Kathrin Bertschy (born 2 July 1979) is a Swiss economist and politician. Bertschy currently serves in the National Council as a member of the Green Liberal Party.

== Early life ==
Prior to politics, Bertschy worked as an economist. She received her master's degree in economics in 2007 and a Certificate in Science journalism in 2015. Between 2003 and 2014 Bertschy worked on a variety of research and consulting projects, including looking at wage discrimination faced by women entering the professional workplace. The report was part of the larger PNR 60 "Equality between Men and Women" project. Since 2012, she has been the director of the consulting firm Bertschy & Stocker.

Bertschy lives in Bern with her family and a daughter.

== Political career ==
Bertschy served on the city council of Bern from January 2009 to December 2011. One of the key issues she worked on in the city council was childcare vouchers.

Today Bern gives vouchers to cover childcare costs for families. At the same time, Bertschy served several leadership roles within the Green Liberals. Bertschy served as leader of the party in the City of Bern from June 2008 to November 2009, a member of the administrative council for the party at the Canton Level since 2008 and as vice-president of the national party since 2016.

Bertschy was elected a member of the National Council for the Canton of Bern in the 2011 Swiss federal election and was re-elected in the 2015 Swiss federal election. In the National Council, she has served as a member of the Economy and Royalties Committee since 2011, and since 2015 as a member of the Judiciary Committee and Social Security and Public Health Committees. Bertschy has focused on environmental reforms, agricultural subsidies as well as pushing for more transparency by elected officials.
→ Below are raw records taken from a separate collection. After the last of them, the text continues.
Definition persisted_fields : list (field persistedState) :=
  [("version", set_int (fun v p => MkPersisted v (ps_Nodes p) (ps_ReplicationFactor p)
      (ps_Generation p) (ps_AppliedIndex p)));
   ("nodes", set_slice zero_node (decode_struct node_fields) ps_Nodes
      (fun v p => MkPersisted (ps_Version p) v (ps_ReplicationFactor p)
      (ps_Generation p) (ps_AppliedIndex p)));
   ("replication_factor", set_int (fun v p => MkPersisted (ps_Version p) (ps_Nodes p) v
      (ps_Generation p) (ps_AppliedIndex p)));
   ("generation", set_uint max_u64 (fun v p => MkPersisted (ps_Version p) (ps_Nodes p)
      (ps_ReplicationFactor p) v (ps_AppliedIndex p)));
   ("applied_index", set_uint max_u64 (fun v p => MkPersisted (ps_Version p) (ps_Nodes p)
      (ps_ReplicationFactor p) (ps_Generation p) v))]%string.

Inductive restore_error :=
| RestoreSyntax | RestoreVersion (v : Z) | RestoreNegativeFactor (rf : Z) | RestoreEmptyNode.

(** The old state is replaced, never merged; on an error it is kept. *)
Definition Restore (f : fsm) (reader : bytes) : fsm * option restore_error :=
  match parse_prefix reader ≫= (fun vk => decode_struct persisted_fields vk.1 zero_persisted) with
  | None => (f, Some RestoreSyntax)
  | Some p =>
      if negb (ps_Version p =? stateVersion) then (f, Some (RestoreVersion (ps_Version p)))
      else if ps_ReplicationFactor p <? 0
      then (f, Some (RestoreNegativeFactor (ps_ReplicationFactor p)))
      else if existsb empty_node (slice_list (ps_Nodes p)) then (f, Some RestoreEmptyNode)
      else
        (MkFsm (MkState (normalizeNodes (slice_list (ps_Nodes p))) (ps_ReplicationFactor p)
                  (ps_Generation p))
               (if ps_AppliedIndex p <? ps_Generation p then ps_Generation p else ps_AppliedIndex p),
         None)
  end.

Example fsm_example :
  let cmd := encodeCommand (MkState [MkNode "b" "h:2"; MkNode "a" "h:1"] 1 0) in
  let f := apply_log newFSM [MkLog 3 cmd; MkLog 4 [x7b]; MkLog 5 cmd] in
  f = MkFsm (MkState [MkNode "a" "h:1"; MkNode "b" "h:2"] 1 3) 5 ∧
  Restore newFSM (print (persisted_json (fsm_Snapshot f))) = (f, None).
Proof. by vm_compute. Qed.

(** ** Lemmas *)

Definition same_content (s t : State) : Prop :=
  st_Nodes s = st_Nodes t ∧ st_ReplicationFactor s = st_ReplicationFactor t.

Lemma SameContent_spec s t : SameContent s t = true ↔ same_content s t.
Proof.
  unfold SameContent, same_content.
  destruct (Z.eqb_spec (st_ReplicationFactor s) (st_ReplicationFactor t)); cbn [negb orb];
    [|split; [done|by intros [_ ?]]].
  case_bool_decide as Hl; cbn [negb].
  - rewrite nodesEqual_spec. split; [done|by intros [? _]].
  - split; [done|]. intros [Hn _]. destruct Hl. by rewrite Hn.
Qed.

(** Nodes as they come out of a decoder. *)
Definition wire_node (n : Node) : Prop :=
  valid_utf8 (bytes_of_string (NodeID n)) = true ∧ valid_utf8 (bytes_of_string (Address n)) = true.
Definition full_node (n : Node) : Prop := NodeID n ≠ "" ∧ Address n ≠ "".

Lemma empty_node_spec ns : existsb empty_node ns = false ↔ Forall full_node ns.
Proof.
  rewrite Forall_forall, <-not_true_iff_false, existsb_exists. unfold empty_node, full_node.
  split.
  - intros H n Hn. split; intros He; apply H; exists n; (split; [by apply list_elem_of_In|]);
      rewrite He; by rewrite ?orb_true_r.
  - intros H (n & Hn & He). apply list_elem_of_In, H in Hn as [? ?].
    rewrite !bool_decide_eq_false_2 in He by done. done.
Qed.

Definition sanitize_node (n : Node) : Node :=
  MkNode (sanitize_string (NodeID n)) (sanitize_string (Address n)).

Lemma sanitize_node_wire n : wire_node n → sanitize_node n = n.
Proof. intros [? ?]. unfold sanitize_node. rewrite !sanitize_string_valid by done. by destruct n. Qed.

Lemma sanitize_nodes_wire ns : Forall wire_node ns → sanitize_node <$> ns = ns.
Proof. induction 1 as [|n ns Hn _ IH]; [done|]. by rewrite fmap_cons, IH, sanitize_node_wire. Qed.

Lemma node_json_ok d n : json_ok d (node_json n) = (d <? max_depth).
Proof. unfold node_json. cbn. by rewrite andb_true_r. Qed.

Lemma nodes_json_ok d ns : d + 1 < max_depth → json_ok d (nodes_json ns) = true.
Proof.
  intros Hd. destruct ns as [|n ns]; [done|]. unfold nodes_json. cbn [json_ok].
  apply andb_true_iff. split; [apply Z.ltb_lt; lia|].
  apply forallb_forall. intros v (m & <- & _)%in_map_iff.
  rewrite node_json_ok. by apply Z.ltb_lt.
Qed.

Lemma decode_node_json n :
  decode_struct node_fields (sanitize_json (node_json n)) zero_node = Some (sanitize_node n).
Proof. reflexivity. Qed.

(** Reading a marshalled node list into a zero-valued field. *)
Lemma set_nodes_json {S} (get : S → slice Node) (set : slice Node → S → S) s ns :
  get s = nil_slice →
  set_slice zero_node (decode_struct node_fields) get set (sanitize_json (nodes_json ns)) s =
    Some (set (MkSlice (sanitize_node <$> ns) (length ns)) s).
Proof.
  intros Hg. destruct ns as [|n ns]; [done|].
  unfold nodes_json. cbn [sanitize_json]. rewrite map_map.
  rewrite (set_slice_zero _ _ _ _ _ _ (sanitize_node <$> n :: ns)); [by rewrite length_map| |done].
  induction (n :: ns) as [|m ms IH]; [done|]. cbn [map mapM].
  rewrite decode_node_json. cbn [mbind option_bind]. rewrite IH. done.
Qed.

Lemma slice_list_full {A} (l : list A) n : n = length l → slice_list (MkSlice l n) = l.
Proof. intros ->. apply firstn_all. Qed.

(** ** Commands *)

Lemma decode_command_json s :
  in_i64 (st_ReplicationFactor s) →
  (parse (encodeCommand s) ≫= fun v => decode_struct command_fields v zero_command) =
    Some (MkCommand 1 (MkSlice (sanitize_node <$> normalizeNodes (st_Nodes s))
                         (length (normalizeNodes (st_Nodes s)))) (st_ReplicationFactor s)).
Proof.
  intros Hrf. unfold encodeCommand. rewrite parse_print.
  2:{ unfold command_json. cbn [json_ok forallb snd]. rewrite !num_ok_Itoa, nodes_json_ok by done.
      done. }
  unfold command_json. cbn [mbind option_bind sanitize_json map fst snd].
  unfold decode_struct, set_members. cbn [foldl fst snd mbind option_bind].
  change (find_field command_fields (sanitize (name "nodes"))) with
    (Some (set_slice zero_node (decode_struct node_fields) cmd_Nodes
      (fun v c => MkCommand (cmd_Version c) v (cmd_ReplicationFactor c)))).
  change (find_field command_fields (sanitize (name "version"))) with
    (Some (set_int (fun v c => MkCommand v (cmd_Nodes c) (cmd_ReplicationFactor c)))).
  cbn iota.
  replace (set_int _ (JNum (Itoa_bytes stateVersion)) zero_command)
    with (Some (MkCommand 1 nil_slice 0)) by reflexivity.
  cbn [mbind option_bind]. rewrite set_nodes_json by done. cbn [mbind option_bind].
  change (find_field command_fields (sanitize (name "replication_factor"))) with
    (Some (set_int (fun v c => MkCommand (cmd_Version c) (cmd_Nodes c) v))).
  unfold set_int. rewrite ParseInt_Itoa by done. reflexivity.
Qed.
In December 2013, Bertschy proposed a bill that would amend the federal constitution called "Civil Marriage for All". In August 2019 she proposed another motion for fourteen weeks of parental leave for each parent in order to assure equality in professional life.

In 2014 Bertschy was unanimously elected the co-president of the Alliance of Swiss Feminist Organizations (Alliance F), serving alongside National Councilor Maya Graf.

In 2016 Bertschy was one of the founders of the Green Liberal-affiliated thinktank glp lab, where she serves as the chair.